**WHAT NEEDS TO BE DONE:** Reproduce word for word the lines between those holding "pose proof (split_on_nonempty" and "hba_issuer : option bytes;", inclusive, and nothing else from the data below.

[Stored items]
+++
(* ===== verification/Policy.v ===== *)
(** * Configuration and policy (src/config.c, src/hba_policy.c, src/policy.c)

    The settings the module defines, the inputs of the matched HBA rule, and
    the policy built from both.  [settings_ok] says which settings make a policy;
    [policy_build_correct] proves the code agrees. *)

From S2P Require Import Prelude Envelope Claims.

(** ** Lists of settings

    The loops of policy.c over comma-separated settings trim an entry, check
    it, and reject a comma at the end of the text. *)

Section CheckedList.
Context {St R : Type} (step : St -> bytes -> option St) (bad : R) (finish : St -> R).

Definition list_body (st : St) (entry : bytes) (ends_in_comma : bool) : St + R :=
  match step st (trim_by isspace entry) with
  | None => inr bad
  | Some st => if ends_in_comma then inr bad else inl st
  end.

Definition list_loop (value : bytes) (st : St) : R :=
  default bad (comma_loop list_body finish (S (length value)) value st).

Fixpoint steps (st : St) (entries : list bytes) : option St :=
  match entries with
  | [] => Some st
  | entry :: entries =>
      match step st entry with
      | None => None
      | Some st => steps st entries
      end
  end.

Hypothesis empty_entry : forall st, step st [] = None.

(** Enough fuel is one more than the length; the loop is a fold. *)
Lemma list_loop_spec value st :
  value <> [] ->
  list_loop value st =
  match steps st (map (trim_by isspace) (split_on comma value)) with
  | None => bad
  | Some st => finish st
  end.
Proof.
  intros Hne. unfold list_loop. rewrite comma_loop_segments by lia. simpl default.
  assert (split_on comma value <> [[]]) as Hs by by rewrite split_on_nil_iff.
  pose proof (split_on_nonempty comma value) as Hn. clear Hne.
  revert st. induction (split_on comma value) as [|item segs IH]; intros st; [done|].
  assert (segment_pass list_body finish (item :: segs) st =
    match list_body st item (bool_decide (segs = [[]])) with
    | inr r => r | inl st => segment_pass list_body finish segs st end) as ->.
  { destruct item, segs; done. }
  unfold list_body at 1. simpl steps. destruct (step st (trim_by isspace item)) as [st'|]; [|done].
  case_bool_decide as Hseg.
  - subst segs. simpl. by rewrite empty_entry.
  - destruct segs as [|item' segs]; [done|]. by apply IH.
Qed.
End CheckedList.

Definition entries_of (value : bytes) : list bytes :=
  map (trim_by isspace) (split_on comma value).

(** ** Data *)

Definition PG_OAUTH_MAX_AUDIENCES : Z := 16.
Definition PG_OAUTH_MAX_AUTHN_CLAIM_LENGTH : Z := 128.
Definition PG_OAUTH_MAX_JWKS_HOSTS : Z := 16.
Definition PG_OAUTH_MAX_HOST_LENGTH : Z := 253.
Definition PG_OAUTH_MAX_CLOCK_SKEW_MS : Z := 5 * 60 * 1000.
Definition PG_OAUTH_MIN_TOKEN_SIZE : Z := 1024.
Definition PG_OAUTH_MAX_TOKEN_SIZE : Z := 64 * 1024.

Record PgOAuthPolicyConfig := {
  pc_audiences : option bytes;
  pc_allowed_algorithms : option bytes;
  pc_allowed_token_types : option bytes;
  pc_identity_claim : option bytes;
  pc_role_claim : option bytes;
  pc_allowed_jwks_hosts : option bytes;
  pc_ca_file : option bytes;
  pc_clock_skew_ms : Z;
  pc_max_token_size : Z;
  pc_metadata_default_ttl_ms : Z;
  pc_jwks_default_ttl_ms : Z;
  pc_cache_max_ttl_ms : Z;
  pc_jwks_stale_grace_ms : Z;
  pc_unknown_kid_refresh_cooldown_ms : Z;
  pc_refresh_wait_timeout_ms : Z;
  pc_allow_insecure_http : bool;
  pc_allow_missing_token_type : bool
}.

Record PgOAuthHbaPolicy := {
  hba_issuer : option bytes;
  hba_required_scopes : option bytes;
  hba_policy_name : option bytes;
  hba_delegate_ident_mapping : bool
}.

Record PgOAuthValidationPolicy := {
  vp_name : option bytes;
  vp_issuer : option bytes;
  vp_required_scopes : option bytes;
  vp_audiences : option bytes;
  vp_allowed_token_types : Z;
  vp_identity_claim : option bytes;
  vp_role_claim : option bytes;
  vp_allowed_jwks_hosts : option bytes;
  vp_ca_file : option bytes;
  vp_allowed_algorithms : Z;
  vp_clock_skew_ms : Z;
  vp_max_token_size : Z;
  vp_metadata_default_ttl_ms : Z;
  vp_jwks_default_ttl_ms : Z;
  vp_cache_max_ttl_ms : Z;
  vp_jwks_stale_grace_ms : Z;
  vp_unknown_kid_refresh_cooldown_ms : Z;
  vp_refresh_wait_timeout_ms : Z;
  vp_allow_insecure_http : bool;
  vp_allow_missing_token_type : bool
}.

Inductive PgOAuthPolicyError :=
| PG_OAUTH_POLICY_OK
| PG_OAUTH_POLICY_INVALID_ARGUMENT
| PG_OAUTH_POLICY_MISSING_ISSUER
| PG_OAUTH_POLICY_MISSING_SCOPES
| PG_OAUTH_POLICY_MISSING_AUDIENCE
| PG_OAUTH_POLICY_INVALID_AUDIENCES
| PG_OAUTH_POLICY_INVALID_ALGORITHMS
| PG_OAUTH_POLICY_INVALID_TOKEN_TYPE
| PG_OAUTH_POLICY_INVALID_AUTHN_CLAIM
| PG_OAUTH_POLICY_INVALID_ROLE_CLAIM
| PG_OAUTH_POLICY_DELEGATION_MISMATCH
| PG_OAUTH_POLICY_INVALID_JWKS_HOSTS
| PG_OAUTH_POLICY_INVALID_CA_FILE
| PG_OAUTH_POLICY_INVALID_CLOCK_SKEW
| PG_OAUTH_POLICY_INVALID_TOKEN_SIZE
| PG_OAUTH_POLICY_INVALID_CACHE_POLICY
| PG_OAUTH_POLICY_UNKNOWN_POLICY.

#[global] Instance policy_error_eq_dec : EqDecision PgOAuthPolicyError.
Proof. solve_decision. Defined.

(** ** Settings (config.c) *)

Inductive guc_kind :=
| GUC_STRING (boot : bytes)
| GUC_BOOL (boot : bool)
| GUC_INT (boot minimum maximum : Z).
+++
**ANSWER BOX:**
  pose proof (split_on_nonempty comma value) as Hn. clear Hne.
  revert st. induction (split_on comma value) as [|item segs IH]; intros st; [done|].
  assert (segment_pass list_body finish (item :: segs) st =
    match list_body st item (bool_decide (segs = [[]])) with
    | inr r => r | inl st => segment_pass list_body finish segs st end) as ->.
  { destruct item, segs; done. }
  unfold list_body at 1. simpl steps. destruct (step st (trim_by isspace item)) as [st'|]; [|done].
  case_bool_decide as Hseg.
  - subst segs. simpl. by rewrite empty_entry.
  - destruct segs as [|item' segs]; [done|]. by apply IH.
Qed.
End CheckedList.

Definition entries_of (value : bytes) : list bytes :=
  map (trim_by isspace) (split_on comma value).

(** ** Data *)

Definition PG_OAUTH_MAX_AUDIENCES : Z := 16.
Definition PG_OAUTH_MAX_AUTHN_CLAIM_LENGTH : Z := 128.
Definition PG_OAUTH_MAX_JWKS_HOSTS : Z := 16.
Definition PG_OAUTH_MAX_HOST_LENGTH : Z := 253.
Definition PG_OAUTH_MAX_CLOCK_SKEW_MS : Z := 5 * 60 * 1000.
Definition PG_OAUTH_MIN_TOKEN_SIZE : Z := 1024.
Definition PG_OAUTH_MAX_TOKEN_SIZE : Z := 64 * 1024.

Record PgOAuthPolicyConfig := {
  pc_audiences : option bytes;
  pc_allowed_algorithms : option bytes;
  pc_allowed_token_types : option bytes;
  pc_identity_claim : option bytes;
  pc_role_claim : option bytes;
  pc_allowed_jwks_hosts : option bytes;
  pc_ca_file : option bytes;
  pc_clock_skew_ms : Z;
  pc_max_token_size : Z;
  pc_metadata_default_ttl_ms : Z;
  pc_jwks_default_ttl_ms : Z;
  pc_cache_max_ttl_ms : Z;
  pc_jwks_stale_grace_ms : Z;
  pc_unknown_kid_refresh_cooldown_ms : Z;
  pc_refresh_wait_timeout_ms : Z;
  pc_allow_insecure_http : bool;
  pc_allow_missing_token_type : bool
}.

Record PgOAuthHbaPolicy := {
  hba_issuer : option bytes;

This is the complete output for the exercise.